(Entries shown begins)

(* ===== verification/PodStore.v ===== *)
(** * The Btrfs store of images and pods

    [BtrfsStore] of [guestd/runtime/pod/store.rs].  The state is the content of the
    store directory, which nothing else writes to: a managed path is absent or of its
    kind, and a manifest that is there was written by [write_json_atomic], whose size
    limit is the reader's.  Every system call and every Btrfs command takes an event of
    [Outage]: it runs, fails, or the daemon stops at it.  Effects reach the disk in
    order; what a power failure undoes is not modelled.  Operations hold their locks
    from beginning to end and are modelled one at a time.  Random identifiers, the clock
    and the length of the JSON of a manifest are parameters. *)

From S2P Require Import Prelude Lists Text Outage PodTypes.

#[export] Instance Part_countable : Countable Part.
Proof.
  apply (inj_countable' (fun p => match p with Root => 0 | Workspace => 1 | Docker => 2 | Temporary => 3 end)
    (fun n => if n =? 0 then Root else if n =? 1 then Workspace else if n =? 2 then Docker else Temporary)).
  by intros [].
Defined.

(Entries shown ends)

◆ The task ◆
With the line that contains "#[export] Instance Part_countable" as the start, output every line through the end of the entries exactly. Add no other lines.

◆ Output below ◆
#[export] Instance Part_countable : Countable Part.
Proof.
  apply (inj_countable' (fun p => match p with Root => 0 | Workspace => 1 | Docker => 2 | Temporary => 3 end)
    (fun n => if n =? 0 then Root else if n =? 1 then Workspace else if n =? 2 then Docker else Temporary)).
  by intros [].
Defined.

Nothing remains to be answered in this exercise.